What this task involves: When the word "values" appears in a line of the data below, list that line.
----- Listed entries
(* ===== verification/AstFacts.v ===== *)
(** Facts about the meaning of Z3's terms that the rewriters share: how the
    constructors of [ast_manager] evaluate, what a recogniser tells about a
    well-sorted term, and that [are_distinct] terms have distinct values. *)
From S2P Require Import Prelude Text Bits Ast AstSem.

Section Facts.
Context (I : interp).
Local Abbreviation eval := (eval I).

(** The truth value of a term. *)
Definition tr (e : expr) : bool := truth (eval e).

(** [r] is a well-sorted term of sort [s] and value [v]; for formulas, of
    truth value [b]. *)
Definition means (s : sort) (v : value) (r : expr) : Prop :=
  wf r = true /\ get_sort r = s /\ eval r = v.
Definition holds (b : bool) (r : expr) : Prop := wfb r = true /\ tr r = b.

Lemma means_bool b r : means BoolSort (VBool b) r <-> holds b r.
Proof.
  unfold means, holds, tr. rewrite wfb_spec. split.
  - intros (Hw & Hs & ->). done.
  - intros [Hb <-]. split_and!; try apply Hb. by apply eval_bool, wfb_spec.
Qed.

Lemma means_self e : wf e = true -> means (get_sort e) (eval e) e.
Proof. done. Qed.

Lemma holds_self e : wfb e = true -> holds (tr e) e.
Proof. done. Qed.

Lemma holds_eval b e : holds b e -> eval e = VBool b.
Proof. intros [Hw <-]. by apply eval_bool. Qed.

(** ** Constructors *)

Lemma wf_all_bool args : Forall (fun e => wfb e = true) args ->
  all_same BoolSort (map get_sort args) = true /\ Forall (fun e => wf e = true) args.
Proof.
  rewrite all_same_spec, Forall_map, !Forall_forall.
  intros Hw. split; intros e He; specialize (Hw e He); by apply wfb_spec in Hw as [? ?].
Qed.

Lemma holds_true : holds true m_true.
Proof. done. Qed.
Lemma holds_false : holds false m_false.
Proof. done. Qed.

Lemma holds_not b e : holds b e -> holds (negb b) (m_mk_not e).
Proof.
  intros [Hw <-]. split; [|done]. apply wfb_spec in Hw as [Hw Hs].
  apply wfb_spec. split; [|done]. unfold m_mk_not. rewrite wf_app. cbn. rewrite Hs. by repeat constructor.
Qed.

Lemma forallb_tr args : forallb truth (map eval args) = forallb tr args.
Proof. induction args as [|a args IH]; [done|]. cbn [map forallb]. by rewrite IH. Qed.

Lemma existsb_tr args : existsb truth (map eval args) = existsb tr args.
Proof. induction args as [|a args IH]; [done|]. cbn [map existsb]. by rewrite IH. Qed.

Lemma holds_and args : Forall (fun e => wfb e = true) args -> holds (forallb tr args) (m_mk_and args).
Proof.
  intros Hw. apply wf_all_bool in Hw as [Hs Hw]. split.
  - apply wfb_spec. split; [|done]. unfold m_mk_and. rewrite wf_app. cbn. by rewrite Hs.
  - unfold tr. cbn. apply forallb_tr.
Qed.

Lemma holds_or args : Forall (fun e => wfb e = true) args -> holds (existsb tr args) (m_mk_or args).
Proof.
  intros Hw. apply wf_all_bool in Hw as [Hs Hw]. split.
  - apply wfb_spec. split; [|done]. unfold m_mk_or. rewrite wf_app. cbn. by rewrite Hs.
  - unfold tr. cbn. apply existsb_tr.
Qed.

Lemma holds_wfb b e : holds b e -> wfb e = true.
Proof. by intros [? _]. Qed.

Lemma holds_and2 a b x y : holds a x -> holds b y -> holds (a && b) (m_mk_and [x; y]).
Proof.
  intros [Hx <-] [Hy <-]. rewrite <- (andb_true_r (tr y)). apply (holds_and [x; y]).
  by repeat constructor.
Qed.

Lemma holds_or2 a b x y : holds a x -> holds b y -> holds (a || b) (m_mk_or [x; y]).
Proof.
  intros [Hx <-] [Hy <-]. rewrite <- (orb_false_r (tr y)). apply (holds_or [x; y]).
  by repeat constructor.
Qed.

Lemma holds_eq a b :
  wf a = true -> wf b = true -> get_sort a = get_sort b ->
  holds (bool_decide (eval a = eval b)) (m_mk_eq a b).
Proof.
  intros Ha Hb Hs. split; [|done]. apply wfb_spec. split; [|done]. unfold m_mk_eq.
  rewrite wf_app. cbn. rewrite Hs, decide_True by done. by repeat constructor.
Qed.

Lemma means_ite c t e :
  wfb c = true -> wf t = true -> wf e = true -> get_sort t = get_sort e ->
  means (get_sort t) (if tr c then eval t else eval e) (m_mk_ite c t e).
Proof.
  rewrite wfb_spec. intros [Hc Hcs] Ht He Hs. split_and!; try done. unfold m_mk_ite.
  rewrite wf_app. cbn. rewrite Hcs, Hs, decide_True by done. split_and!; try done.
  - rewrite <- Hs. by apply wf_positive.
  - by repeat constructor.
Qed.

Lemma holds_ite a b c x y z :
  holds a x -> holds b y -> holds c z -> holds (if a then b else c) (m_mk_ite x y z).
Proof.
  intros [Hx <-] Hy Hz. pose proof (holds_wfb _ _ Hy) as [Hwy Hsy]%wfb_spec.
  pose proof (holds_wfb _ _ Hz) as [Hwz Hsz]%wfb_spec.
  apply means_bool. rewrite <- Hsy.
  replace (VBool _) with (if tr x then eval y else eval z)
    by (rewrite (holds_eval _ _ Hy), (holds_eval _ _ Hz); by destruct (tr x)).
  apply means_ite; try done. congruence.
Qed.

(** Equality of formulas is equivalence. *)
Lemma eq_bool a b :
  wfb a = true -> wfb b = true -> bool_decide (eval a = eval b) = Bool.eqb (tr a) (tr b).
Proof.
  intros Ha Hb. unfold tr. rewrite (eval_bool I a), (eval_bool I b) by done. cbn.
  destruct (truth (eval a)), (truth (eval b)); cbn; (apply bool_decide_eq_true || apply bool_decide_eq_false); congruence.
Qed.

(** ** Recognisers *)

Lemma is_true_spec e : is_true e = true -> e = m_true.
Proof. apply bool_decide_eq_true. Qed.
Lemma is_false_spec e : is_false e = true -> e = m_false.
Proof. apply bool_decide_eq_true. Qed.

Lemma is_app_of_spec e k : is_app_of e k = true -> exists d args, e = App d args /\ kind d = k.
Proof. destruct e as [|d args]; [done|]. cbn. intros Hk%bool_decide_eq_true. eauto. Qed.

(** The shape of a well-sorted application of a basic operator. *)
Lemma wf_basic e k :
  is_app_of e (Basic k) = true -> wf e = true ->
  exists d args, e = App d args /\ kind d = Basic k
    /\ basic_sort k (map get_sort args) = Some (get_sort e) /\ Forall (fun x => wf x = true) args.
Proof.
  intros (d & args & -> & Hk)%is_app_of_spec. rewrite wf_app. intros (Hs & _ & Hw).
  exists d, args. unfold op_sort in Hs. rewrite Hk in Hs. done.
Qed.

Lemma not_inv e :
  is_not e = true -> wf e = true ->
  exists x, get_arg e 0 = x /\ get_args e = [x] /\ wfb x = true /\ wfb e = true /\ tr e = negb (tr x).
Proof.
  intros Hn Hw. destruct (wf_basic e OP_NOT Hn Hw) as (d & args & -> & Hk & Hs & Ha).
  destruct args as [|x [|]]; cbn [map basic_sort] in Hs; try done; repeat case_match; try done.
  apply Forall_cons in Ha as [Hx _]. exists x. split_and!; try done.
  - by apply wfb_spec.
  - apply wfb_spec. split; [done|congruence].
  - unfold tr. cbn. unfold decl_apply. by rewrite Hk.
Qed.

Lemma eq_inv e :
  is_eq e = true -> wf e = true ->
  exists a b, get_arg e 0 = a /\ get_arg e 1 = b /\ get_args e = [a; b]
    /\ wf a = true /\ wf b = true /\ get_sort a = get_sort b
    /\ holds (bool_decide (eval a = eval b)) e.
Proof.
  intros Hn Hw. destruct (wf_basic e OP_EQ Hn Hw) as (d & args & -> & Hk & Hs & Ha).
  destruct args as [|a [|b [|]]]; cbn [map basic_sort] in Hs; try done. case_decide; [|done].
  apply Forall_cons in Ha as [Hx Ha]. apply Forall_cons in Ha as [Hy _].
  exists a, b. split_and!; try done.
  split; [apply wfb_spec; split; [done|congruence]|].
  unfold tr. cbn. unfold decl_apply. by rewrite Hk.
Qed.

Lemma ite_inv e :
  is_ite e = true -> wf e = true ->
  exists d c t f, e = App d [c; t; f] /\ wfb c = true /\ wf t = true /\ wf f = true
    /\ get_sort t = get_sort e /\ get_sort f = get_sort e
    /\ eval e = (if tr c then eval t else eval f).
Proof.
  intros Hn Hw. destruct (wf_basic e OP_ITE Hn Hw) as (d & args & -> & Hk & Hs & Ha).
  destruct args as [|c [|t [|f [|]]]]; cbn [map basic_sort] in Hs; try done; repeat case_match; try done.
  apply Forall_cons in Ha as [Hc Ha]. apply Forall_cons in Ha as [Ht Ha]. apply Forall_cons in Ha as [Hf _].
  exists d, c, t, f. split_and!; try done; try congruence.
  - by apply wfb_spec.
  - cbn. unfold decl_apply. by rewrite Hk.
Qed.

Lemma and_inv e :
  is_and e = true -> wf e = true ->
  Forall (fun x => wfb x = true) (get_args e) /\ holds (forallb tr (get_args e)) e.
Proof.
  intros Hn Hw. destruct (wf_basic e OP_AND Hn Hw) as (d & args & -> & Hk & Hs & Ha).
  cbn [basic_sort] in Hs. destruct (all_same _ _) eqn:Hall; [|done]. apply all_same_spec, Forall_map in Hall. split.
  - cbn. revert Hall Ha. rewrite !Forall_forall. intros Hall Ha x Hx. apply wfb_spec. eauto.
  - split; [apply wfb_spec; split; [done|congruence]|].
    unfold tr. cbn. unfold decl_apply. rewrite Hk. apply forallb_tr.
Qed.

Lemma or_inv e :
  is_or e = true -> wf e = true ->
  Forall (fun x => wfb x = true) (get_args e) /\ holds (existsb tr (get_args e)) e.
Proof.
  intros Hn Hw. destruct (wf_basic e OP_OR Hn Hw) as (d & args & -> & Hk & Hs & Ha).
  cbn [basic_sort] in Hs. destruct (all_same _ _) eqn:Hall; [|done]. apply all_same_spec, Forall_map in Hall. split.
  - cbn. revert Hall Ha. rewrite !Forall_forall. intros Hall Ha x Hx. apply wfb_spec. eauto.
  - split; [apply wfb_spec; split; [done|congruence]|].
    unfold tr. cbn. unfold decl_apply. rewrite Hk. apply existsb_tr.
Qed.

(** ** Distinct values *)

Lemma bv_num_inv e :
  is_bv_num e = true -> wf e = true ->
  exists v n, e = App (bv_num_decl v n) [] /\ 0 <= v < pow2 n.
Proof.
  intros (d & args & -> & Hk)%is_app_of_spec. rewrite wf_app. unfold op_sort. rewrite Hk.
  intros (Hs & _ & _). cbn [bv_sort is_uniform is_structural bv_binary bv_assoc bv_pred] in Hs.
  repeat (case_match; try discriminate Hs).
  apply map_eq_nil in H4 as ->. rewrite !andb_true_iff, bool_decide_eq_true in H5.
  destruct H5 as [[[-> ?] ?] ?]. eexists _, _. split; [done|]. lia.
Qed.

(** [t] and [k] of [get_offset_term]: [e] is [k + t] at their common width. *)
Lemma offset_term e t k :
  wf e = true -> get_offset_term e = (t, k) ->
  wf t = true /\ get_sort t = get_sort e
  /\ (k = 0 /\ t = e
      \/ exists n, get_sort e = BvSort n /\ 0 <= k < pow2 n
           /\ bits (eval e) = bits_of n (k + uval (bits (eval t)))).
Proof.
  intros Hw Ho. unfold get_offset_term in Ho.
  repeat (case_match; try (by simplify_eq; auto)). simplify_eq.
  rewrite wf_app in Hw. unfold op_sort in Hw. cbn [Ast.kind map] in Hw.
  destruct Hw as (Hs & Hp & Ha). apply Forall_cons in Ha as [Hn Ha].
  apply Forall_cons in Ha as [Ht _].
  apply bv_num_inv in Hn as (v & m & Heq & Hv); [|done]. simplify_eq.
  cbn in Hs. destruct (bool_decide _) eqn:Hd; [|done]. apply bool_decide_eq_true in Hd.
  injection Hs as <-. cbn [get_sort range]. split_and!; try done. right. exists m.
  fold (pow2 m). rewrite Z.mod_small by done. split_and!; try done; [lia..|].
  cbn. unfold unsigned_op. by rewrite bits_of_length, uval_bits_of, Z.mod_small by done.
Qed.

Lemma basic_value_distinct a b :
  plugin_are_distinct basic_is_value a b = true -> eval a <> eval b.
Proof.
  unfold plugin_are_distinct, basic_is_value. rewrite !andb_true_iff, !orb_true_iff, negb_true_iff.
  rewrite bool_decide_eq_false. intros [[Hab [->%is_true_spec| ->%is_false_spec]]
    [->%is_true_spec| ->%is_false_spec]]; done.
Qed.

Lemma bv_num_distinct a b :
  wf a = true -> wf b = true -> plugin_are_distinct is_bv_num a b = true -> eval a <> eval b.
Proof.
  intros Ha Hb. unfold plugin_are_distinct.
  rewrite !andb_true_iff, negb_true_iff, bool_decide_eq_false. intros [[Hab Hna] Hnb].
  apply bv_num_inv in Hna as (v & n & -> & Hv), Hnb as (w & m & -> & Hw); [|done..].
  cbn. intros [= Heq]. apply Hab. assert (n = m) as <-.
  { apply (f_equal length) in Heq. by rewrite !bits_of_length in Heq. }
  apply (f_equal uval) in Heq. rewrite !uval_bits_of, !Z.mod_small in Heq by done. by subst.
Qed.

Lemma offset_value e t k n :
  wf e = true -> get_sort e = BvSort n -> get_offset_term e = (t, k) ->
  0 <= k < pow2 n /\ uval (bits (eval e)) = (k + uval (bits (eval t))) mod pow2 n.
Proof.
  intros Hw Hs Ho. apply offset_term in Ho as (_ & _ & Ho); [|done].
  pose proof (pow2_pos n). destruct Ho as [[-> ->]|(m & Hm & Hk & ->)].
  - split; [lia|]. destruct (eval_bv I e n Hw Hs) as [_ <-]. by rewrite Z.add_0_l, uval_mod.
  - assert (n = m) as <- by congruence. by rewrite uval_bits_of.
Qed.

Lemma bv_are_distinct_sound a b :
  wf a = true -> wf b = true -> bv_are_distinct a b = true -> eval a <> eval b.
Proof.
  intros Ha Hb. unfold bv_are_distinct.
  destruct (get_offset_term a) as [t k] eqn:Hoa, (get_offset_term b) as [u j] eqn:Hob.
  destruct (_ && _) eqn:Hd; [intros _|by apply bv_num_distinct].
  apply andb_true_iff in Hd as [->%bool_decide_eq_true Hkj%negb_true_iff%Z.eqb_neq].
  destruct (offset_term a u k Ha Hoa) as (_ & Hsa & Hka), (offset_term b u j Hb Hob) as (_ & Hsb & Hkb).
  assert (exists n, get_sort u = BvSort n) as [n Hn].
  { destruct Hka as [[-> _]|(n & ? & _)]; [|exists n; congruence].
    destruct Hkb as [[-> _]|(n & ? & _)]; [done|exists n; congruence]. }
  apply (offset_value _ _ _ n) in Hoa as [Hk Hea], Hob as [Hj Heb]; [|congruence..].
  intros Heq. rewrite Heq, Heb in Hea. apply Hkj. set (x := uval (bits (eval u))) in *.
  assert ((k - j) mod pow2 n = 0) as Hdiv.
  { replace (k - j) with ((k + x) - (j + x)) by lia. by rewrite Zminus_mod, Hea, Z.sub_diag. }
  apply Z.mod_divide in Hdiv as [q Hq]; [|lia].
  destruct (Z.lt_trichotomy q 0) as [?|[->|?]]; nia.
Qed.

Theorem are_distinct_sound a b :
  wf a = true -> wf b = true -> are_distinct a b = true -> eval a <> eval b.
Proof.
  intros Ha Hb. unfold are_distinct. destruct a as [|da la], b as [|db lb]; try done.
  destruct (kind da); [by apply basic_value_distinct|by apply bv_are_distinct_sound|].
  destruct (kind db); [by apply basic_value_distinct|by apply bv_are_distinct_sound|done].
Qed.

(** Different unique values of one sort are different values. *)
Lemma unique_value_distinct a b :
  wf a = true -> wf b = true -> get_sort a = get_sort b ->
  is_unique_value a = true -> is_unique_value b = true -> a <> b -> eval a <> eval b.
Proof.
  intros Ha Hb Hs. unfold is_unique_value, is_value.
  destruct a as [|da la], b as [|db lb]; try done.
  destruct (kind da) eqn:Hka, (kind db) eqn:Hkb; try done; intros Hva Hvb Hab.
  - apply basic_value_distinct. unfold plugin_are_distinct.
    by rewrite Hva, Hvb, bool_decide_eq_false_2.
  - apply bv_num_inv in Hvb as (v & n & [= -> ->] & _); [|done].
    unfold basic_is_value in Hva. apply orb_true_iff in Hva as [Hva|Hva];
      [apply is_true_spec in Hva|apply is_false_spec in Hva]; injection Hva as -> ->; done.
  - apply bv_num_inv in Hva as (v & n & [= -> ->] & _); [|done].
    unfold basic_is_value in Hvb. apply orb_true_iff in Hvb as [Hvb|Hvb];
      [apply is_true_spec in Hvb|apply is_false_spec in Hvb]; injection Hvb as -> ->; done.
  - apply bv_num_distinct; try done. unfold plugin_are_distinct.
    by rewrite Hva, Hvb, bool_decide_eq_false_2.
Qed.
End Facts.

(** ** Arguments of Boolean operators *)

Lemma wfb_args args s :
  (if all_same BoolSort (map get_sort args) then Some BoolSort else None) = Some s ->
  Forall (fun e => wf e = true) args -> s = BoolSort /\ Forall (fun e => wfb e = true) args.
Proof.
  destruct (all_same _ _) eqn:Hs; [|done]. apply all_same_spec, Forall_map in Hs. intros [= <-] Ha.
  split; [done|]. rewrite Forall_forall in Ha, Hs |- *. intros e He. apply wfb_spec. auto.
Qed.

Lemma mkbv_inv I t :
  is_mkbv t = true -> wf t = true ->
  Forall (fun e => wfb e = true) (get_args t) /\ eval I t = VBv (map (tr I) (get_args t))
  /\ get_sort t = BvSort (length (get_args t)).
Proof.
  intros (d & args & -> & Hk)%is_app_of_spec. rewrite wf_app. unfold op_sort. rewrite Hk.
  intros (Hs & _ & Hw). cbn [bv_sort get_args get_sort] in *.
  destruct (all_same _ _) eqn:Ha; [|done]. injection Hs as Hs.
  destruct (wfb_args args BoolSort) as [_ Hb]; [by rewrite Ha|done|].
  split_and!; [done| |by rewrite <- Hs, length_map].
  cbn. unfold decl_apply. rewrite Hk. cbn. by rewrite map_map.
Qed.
----------
Finished task:
    well-sorted term, and that [are_distinct] terms have distinct values. *)
(** ** Distinct values *)
(** Different unique values of one sort are different values. *)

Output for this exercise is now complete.